Instructions for the task |
Below this line is a set of entries; quote exactly the lines from the line that contains "trace_step s msgs" to the line that contains "Definition closes (msgs", both lines included.
══ Source data ══
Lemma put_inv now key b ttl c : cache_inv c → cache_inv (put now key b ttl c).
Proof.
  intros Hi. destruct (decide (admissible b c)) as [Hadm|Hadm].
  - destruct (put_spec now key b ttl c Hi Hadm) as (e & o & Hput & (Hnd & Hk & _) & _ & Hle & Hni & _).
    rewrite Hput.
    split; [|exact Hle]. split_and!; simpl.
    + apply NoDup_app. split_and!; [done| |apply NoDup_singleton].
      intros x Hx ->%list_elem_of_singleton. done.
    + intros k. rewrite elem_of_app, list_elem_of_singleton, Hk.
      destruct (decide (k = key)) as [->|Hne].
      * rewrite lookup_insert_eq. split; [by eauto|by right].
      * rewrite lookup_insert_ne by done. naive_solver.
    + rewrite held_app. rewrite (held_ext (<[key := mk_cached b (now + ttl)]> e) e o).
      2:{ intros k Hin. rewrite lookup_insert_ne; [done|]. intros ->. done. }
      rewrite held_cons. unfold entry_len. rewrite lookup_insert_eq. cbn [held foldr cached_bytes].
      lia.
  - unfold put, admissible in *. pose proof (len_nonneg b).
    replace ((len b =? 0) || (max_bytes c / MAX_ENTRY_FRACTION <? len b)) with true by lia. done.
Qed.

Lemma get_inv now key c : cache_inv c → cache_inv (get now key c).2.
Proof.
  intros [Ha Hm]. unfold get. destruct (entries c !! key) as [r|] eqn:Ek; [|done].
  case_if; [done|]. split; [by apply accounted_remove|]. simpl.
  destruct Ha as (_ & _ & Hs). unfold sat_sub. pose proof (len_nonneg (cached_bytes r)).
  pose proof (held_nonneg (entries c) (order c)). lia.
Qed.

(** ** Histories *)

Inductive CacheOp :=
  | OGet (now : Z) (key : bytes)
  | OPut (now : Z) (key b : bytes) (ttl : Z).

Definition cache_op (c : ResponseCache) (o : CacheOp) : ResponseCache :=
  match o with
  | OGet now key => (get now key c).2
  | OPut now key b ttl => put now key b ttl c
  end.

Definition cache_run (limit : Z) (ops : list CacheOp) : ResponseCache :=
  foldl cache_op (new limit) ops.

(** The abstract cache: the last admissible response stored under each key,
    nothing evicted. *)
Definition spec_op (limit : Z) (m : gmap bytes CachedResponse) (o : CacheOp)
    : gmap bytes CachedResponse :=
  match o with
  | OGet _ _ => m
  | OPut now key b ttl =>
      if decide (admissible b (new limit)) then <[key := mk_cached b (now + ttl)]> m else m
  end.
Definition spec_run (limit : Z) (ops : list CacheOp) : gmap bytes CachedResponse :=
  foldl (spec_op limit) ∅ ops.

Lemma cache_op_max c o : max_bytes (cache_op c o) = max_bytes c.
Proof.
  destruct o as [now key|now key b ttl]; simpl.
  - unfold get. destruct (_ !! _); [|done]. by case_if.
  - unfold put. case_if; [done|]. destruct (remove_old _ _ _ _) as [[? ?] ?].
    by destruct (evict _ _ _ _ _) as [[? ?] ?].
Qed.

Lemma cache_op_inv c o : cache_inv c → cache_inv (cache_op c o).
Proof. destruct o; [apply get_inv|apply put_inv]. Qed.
═══
══ Source data ══
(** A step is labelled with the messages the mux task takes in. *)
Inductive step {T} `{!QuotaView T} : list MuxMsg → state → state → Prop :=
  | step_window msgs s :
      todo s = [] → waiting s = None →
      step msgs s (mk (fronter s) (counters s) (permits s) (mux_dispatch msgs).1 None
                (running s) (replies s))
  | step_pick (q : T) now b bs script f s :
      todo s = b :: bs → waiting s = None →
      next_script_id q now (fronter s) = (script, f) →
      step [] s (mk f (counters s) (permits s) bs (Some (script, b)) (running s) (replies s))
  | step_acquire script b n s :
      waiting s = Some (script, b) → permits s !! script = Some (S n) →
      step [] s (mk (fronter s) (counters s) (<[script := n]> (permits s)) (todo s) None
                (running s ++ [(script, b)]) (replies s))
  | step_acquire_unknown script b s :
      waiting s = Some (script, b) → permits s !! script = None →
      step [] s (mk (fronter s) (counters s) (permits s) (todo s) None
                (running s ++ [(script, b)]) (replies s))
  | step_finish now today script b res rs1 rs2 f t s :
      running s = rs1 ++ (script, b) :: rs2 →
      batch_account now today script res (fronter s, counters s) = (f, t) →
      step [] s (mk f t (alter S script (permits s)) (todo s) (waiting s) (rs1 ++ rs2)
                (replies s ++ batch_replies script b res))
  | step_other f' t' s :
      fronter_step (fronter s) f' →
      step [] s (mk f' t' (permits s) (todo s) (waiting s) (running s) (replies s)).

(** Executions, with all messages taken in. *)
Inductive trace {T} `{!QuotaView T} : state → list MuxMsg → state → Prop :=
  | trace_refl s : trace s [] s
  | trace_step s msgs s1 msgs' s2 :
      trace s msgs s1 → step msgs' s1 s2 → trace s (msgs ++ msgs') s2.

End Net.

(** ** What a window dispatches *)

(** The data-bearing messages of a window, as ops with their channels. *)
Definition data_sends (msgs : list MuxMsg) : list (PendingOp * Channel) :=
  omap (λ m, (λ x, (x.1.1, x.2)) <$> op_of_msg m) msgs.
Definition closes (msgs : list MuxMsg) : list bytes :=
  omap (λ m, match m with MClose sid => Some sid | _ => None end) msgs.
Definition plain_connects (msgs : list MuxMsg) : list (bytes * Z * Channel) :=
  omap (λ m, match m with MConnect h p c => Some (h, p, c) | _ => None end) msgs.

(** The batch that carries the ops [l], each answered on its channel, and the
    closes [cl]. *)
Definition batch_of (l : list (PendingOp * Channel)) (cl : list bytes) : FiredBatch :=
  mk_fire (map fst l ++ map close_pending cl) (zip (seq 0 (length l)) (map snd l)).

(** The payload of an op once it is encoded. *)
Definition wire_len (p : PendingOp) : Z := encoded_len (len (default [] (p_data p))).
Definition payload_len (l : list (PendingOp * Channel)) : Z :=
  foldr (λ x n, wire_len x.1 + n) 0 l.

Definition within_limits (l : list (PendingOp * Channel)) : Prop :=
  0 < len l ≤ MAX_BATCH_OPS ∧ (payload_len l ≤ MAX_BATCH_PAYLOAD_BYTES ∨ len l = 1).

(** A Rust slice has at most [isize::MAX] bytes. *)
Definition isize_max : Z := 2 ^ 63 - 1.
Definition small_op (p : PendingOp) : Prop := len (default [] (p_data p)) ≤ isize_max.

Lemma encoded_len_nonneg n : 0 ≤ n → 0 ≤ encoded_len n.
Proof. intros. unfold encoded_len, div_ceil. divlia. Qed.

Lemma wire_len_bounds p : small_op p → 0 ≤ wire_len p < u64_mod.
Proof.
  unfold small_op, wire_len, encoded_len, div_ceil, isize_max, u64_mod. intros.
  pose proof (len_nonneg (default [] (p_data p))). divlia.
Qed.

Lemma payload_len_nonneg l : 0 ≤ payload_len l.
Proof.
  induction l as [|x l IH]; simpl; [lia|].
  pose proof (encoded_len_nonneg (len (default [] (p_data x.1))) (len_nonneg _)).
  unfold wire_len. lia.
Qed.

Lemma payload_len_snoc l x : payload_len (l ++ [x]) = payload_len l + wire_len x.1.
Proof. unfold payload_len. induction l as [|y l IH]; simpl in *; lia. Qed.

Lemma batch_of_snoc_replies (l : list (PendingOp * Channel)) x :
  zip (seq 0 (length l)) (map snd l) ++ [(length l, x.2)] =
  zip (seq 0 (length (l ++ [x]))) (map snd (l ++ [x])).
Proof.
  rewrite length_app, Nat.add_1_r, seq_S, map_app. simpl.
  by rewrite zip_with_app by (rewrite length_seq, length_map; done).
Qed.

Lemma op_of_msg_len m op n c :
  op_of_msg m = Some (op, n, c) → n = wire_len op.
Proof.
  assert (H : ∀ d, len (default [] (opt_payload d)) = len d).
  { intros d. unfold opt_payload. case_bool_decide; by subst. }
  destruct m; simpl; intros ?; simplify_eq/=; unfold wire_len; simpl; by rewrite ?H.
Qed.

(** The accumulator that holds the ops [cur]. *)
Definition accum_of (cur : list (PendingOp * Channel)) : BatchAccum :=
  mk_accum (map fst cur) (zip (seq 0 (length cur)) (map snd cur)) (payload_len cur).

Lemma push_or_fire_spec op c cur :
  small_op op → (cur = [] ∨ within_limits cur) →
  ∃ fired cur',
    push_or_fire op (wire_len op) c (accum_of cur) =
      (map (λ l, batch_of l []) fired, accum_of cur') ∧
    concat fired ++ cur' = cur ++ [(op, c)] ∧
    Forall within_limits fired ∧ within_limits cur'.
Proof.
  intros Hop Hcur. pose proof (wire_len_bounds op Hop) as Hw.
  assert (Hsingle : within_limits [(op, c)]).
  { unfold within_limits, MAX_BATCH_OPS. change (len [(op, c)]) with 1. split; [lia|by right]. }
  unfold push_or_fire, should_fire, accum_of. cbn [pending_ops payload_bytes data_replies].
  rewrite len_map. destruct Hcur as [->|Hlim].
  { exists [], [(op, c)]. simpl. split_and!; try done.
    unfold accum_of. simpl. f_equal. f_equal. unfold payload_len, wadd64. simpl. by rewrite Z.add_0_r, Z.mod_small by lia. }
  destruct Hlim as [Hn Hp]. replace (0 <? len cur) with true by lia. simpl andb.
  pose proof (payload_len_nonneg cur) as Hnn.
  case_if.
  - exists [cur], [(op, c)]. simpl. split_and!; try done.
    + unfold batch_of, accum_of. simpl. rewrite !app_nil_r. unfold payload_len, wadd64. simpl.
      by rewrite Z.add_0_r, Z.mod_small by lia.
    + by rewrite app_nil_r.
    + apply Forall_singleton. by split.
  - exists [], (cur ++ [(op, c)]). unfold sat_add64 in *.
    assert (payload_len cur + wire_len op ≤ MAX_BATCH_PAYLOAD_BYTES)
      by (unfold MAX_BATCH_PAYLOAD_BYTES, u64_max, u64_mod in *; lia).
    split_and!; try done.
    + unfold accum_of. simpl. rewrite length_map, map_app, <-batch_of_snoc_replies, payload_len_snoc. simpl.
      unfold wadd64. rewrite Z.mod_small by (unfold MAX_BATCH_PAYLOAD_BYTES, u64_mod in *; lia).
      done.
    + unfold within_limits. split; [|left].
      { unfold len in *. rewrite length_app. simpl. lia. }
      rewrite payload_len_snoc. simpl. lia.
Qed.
═══
Answer space |
  | trace_step s msgs s1 msgs' s2 :
      trace s msgs s1 → step msgs' s1 s2 → trace s (msgs ++ msgs') s2.

End Net.

(** ** What a window dispatches *)

(** The data-bearing messages of a window, as ops with their channels. *)
Definition data_sends (msgs : list MuxMsg) : list (PendingOp * Channel) :=
  omap (λ m, (λ x, (x.1.1, x.2)) <$> op_of_msg m) msgs.
Definition closes (msgs : list MuxMsg) : list bytes :=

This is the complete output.